## [Dataset content]
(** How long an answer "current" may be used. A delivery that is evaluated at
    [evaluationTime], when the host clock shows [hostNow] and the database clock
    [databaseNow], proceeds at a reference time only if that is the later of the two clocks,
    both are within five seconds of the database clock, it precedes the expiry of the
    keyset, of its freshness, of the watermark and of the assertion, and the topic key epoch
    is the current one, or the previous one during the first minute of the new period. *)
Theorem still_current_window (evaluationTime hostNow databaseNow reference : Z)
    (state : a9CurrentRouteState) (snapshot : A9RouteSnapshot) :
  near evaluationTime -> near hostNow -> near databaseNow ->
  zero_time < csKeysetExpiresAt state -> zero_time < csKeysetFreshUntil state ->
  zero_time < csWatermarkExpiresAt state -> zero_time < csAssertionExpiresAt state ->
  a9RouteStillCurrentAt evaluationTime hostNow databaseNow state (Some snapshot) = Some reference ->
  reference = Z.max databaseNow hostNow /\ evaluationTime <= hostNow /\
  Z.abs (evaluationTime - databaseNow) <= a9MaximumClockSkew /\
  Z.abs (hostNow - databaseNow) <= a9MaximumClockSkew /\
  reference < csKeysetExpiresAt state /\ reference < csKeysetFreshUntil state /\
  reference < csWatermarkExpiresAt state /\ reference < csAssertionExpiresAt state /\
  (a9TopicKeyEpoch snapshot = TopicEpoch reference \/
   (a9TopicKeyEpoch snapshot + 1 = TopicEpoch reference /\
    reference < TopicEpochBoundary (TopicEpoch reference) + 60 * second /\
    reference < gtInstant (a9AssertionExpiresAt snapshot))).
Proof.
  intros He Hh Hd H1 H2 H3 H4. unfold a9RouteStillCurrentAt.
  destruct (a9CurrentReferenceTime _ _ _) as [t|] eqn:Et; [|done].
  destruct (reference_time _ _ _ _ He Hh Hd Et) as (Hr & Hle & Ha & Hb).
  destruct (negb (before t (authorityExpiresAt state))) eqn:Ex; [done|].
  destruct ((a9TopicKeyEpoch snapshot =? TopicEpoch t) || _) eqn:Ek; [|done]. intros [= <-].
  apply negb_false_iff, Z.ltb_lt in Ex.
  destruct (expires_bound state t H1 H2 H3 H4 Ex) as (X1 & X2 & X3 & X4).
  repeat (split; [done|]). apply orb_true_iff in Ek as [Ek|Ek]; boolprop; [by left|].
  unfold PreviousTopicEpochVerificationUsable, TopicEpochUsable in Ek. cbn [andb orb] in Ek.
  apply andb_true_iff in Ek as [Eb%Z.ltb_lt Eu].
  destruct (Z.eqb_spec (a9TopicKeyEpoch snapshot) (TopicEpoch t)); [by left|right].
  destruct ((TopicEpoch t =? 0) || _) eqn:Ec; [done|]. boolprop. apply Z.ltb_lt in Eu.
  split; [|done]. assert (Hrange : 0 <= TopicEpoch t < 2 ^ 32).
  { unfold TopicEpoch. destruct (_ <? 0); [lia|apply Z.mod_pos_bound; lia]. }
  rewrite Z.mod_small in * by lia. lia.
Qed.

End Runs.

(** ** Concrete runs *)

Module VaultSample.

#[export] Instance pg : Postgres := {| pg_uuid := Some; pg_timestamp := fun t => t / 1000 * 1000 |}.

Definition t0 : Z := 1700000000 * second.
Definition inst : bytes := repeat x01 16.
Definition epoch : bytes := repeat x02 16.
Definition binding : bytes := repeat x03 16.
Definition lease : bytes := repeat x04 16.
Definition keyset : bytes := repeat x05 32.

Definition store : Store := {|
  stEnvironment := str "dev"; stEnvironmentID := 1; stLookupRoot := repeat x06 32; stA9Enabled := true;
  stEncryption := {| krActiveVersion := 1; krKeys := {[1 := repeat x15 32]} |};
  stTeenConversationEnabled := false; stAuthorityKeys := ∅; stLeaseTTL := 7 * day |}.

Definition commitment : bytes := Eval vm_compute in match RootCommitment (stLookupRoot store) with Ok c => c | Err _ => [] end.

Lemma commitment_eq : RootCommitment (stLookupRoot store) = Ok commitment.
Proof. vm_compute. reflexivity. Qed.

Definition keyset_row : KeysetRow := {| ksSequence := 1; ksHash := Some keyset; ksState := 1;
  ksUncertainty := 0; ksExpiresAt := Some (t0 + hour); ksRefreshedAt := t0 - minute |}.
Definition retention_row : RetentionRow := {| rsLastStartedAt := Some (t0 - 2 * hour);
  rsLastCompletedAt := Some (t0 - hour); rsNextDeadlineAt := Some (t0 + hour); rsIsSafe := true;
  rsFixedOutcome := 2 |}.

## [Aim of the exercise]
Output the lines above between the one holding "destruct (a9CurrentReferenceTime _" and the one holding "stEnvironment := str", inclusive, with nothing before or after them.

## [Solved problem]
  destruct (a9CurrentReferenceTime _ _ _) as [t|] eqn:Et; [|done].
  destruct (reference_time _ _ _ _ He Hh Hd Et) as (Hr & Hle & Ha & Hb).
  destruct (negb (before t (authorityExpiresAt state))) eqn:Ex; [done|].
  destruct ((a9TopicKeyEpoch snapshot =? TopicEpoch t) || _) eqn:Ek; [|done]. intros [= <-].
  apply negb_false_iff, Z.ltb_lt in Ex.
  destruct (expires_bound state t H1 H2 H3 H4 Ex) as (X1 & X2 & X3 & X4).
  repeat (split; [done|]). apply orb_true_iff in Ek as [Ek|Ek]; boolprop; [by left|].
  unfold PreviousTopicEpochVerificationUsable, TopicEpochUsable in Ek. cbn [andb orb] in Ek.
  apply andb_true_iff in Ek as [Eb%Z.ltb_lt Eu].
  destruct (Z.eqb_spec (a9TopicKeyEpoch snapshot) (TopicEpoch t)); [by left|right].
  destruct ((TopicEpoch t =? 0) || _) eqn:Ec; [done|]. boolprop. apply Z.ltb_lt in Eu.
  split; [|done]. assert (Hrange : 0 <= TopicEpoch t < 2 ^ 32).
  { unfold TopicEpoch. destruct (_ <? 0); [lia|apply Z.mod_pos_bound; lia]. }
  rewrite Z.mod_small in * by lia. lia.
Qed.

End Runs.

(** ** Concrete runs *)

Module VaultSample.

#[export] Instance pg : Postgres := {| pg_uuid := Some; pg_timestamp := fun t => t / 1000 * 1000 |}.

Definition t0 : Z := 1700000000 * second.
Definition inst : bytes := repeat x01 16.
Definition epoch : bytes := repeat x02 16.
Definition binding : bytes := repeat x03 16.
Definition lease : bytes := repeat x04 16.
Definition keyset : bytes := repeat x05 32.

Definition store : Store := {|
  stEnvironment := str "dev"; stEnvironmentID := 1; stLookupRoot := repeat x06 32; stA9Enabled := true;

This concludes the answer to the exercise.